How to complete this task: Quote the listing below word for word, stopping after the line that contains "The iteration order".

**** Records for this exercise

(* ===== verification/Platform.v ===== *)
(** * What the proxies and the control plane use of Go's run time

    The iteration order of a Go map is unspecified: it is the class [MapRange],
    whose only law is that every entry is visited once.  [net/url] is the class
    [Url]: parsing and printing are operations about which nothing is assumed; the
    accessors [Hostname] and [Port] are defined here. *)
From S2P Require Import Prelude GoStrings NetIP.

(** ** [for k, v := range m] *)
Class MapRange := {
  range : forall {A}, gmap gostring A -> list (gostring * A);
  range_perm : forall {A} (m : gmap gostring A), range m ≡ₚ map_to_list m;
}.

(** One admissible order. *)
Definition list_range : MapRange := {| range := fun A m => map_to_list m; range_perm := fun A m => reflexivity _ |}.

Lemma elem_of_range `{MapRange} {A} (m : gmap gostring A) k v : (k, v) ∈ range m <-> m !! k = Some v.
Proof. rewrite range_perm. apply elem_of_map_to_list. Qed.

Lemma range_length `{MapRange} {A} (m : gmap gostring A) : length (range m) = size m.
Proof. rewrite range_perm. apply length_map_to_list. Qed.

Lemma range_NoDup `{MapRange} {A} (m : gmap gostring A) : NoDup (range m).*1.
Proof. rewrite range_perm. apply NoDup_fst_map_to_list. Qed.

(** ** [net/url] *)

(** The fields that the code reads or writes; the others only matter to [String]. *)
Record URL := {
  u_Scheme : gostring;
  u_Host : gostring;
  u_Path : gostring;
  u_RawQuery : gostring;
  u_other : gostring;
}.

#[export] Instance URL_eq_dec : EqDecision URL.
Proof. solve_decision. Defined.

(** [url.Parse] with the text of its error, and [URL.String]. *)
Class Url := {
  url_Parse : gostring -> gostring + URL;
  url_String : URL -> gostring;
}.

(** [strings.LastIndexByte]; [None] stands for -1. *)
Fixpoint LastIndexByte (s : gostring) (c : Z) : option nat :=
  match s with
  | [] => None
  | d :: s => match LastIndexByte s c with
              | Some i => Some (S i)
              | None => if decide (d = c) then Some O else None
              end
  end.

(** [:] and digits, or nothing. *)
Definition validOptionalPort (port : gostring) : bool :=
  match port with
  | [] => true
  | c :: ds => bool_decide (c = colon) && forallb is_digit ds
  end.

(** [URL.Hostname] and [URL.Port] *)
Definition splitHostPort (hostPort : gostring) : gostring * gostring :=
  let '(host, port) :=
    match LastIndexByte hostPort colon with
    | Some i => if validOptionalPort (drop i hostPort) then (take i hostPort, drop (S i) hostPort) else (hostPort, [])
    | None => (hostPort, [])
    end in
  if HasPrefix host (gs "[") && HasSuffix host (gs "]") then (take (length host - 2) (drop 1 host), port) else (host, port).
Definition Hostname (u : URL) : gostring := (splitHostPort (u_Host u)).1.
Definition PortOf (u : URL) : gostring := (splitHostPort (u_Host u)).2.

(** ** [net] *)

(** [net.SplitHostPort]; [None] is the error result. *)
Definition SplitHostPort (hostport : gostring) : option (gostring * gostring) :=
  match LastIndexByte hostport colon with
  | None => None
  | Some i =>
      let finish host (j k : nat) :=
        if bool_decide (91 ∈ drop j hostport) then None
        else if bool_decide (93 ∈ drop k hostport) then None
        else Some (host, drop (S i) hostport) in
      if HasPrefix hostport (gs "[") then
        match IndexByte hostport 93 with
        | None => None
        | Some fin =>
            let e := Z.to_nat fin in
            if decide (S e = i) then finish (take (e - 1) (drop 1 hostport)) 1%nat (S e) else None
        end
      else
        let host := take i hostport in
        if bool_decide (colon ∈ host) then None else finish host 0%nat 0%nat
  end.

(** [net.JoinHostPort] *)
Definition JoinHostPort (host port : gostring) : gostring :=
  if bool_decide (colon ∈ host) then gs "[" ++ host ++ gs "]:" ++ port else host ++ gs ":" ++ port.

(** ** More of [strings] *)

(** [unicode.IsSpace] *)
Definition is_space (r : Z) : bool :=
  bool_decide (9 <= r <= 13 \/ r = 32 \/ r = 133 \/ r = 160 \/ r = 5760 \/ 8192 <= r <= 8202 \/ r = 8232 \/ r = 8233
               \/ r = 8239 \/ r = 8287 \/ r = 12288).

(** The text as the slices that its runes occupy. *)
Fixpoint rune_slices (n : nat) (s : bytes) : list (Z * bytes) :=
  match n with
  | O => []
  | S n => match DecodeRune s with None => [] | Some (r, w) => (r, take w s) :: rune_slices n (drop w s) end
  end.
Fixpoint drop_spaces (l : list (Z * bytes)) : list (Z * bytes) :=
  match l with
  | (r, b) :: l' => if is_space r then drop_spaces l' else l
  | [] => []
  end.
(** [strings.TrimSpace] *)
Definition TrimSpace (s : gostring) : gostring :=
  concat (map snd (reverse (drop_spaces (reverse (drop_spaces (rune_slices (length s) s)))))).

(** The part before the first occurrence of [sep], as [strings.Split(s, sep)[0]]. *)
Definition FirstPart (s sep : gostring) : gostring :=
  match Index s sep with Some i => take (Z.to_nat i) s | None => s end.

(** [%s:%s] of an address and a port: without the brackets that an IPv6 address needs. *)
Definition plainAddr (ip port : gostring) : gostring := ip ++ gs ":" ++ port.

(** A parser for the demonstrations: [scheme://host] and [scheme://host/path]. *)
Definition simple_parse (s : gostring) : gostring + URL :=
  match Index s (gs "://") with
  | None => inl (gs "missing protocol scheme")
  | Some i =>
      let rest := drop (Z.to_nat i + 3) s in
      match IndexByte rest 47 with
      | None => inr {| u_Scheme := take (Z.to_nat i) s; u_Host := rest; u_Path := []; u_RawQuery := []; u_other := [] |}
      | Some j => inr {| u_Scheme := take (Z.to_nat i) s; u_Host := take (Z.to_nat j) rest; u_Path := drop (Z.to_nat j) rest;
                         u_RawQuery := []; u_other := [] |}
      end
  end.
Definition simple_url : Url :=
  {| url_Parse := simple_parse; url_String := fun u => u_Scheme u ++ gs "://" ++ u_Host u ++ u_Path u |}.

Example Hostname_v6 : splitHostPort (gs "[2001:db8::1]:8080") = (gs "2001:db8::1", gs "8080").
Proof. vm_compute. reflexivity. Qed.
Example Hostname_plain : splitHostPort (gs "a.example:80") = (gs "a.example", gs "80").
Proof. vm_compute. reflexivity. Qed.
Example TrimSpace_ex : TrimSpace ([32; 9] ++ gs "a b" ++ [194; 160; 10]) = gs "a b".
Proof. vm_compute. reflexivity. Qed.
Example SplitHostPort_ex : SplitHostPort (gs "[::1]:443") = Some (gs "::1", gs "443") /\ SplitHostPort (gs "a:1") = Some (gs "a", gs "1")
  /\ SplitHostPort (gs "::1:443") = None /\ SplitHostPort (gs "a") = None.
Proof. vm_compute. done. Qed.

(** ** Lemmas *)

Lemma LastIndexByte_app s c t : c ∉ t -> LastIndexByte (s ++ c :: t) c = Some (length s).
Proof.
  intros Ht. assert (LastIndexByte t c = None) as Hn.
  { induction t as [|d t IH]; [done|]. apply not_elem_of_cons in Ht as [Hd Ht]. simpl. rewrite IH by done. by rewrite decide_False. }
  induction s as [|d s IH]; simpl; [by rewrite Hn, decide_True|]. by rewrite IH.
Qed.

(** An IPv6 address joined to a port without brackets cannot be split again, so it
    cannot be dialled; an IPv4 address can. *)
Lemma plainAddr_v6 ip port : colon ∈ ip -> colon ∉ port -> HasPrefix ip (gs "[") = false -> SplitHostPort (plainAddr ip port) = None.
Proof.
  intros Hi Hp Hb. unfold SplitHostPort, plainAddr. change (gs ":") with [colon]. cbn [app].
  rewrite LastIndexByte_app by done. destruct (HasPrefix (ip ++ colon :: port) (gs "[")) eqn:E.
  - apply HasPrefix_true in E as [t E]. destruct ip as [|c ip]; [by apply elem_of_nil in Hi|]. injection E as -> E.
    exfalso. apply not_true_iff_false in Hb. apply Hb, HasPrefix_true. by exists ip.
  - by rewrite take_app_length, bool_decide_eq_true_2.
Qed.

********

Expected answer:
(* ===== verification/Platform.v ===== *)
(** * What the proxies and the control plane use of Go's run time

    The iteration order of a Go map is unspecified: it is the class [MapRange],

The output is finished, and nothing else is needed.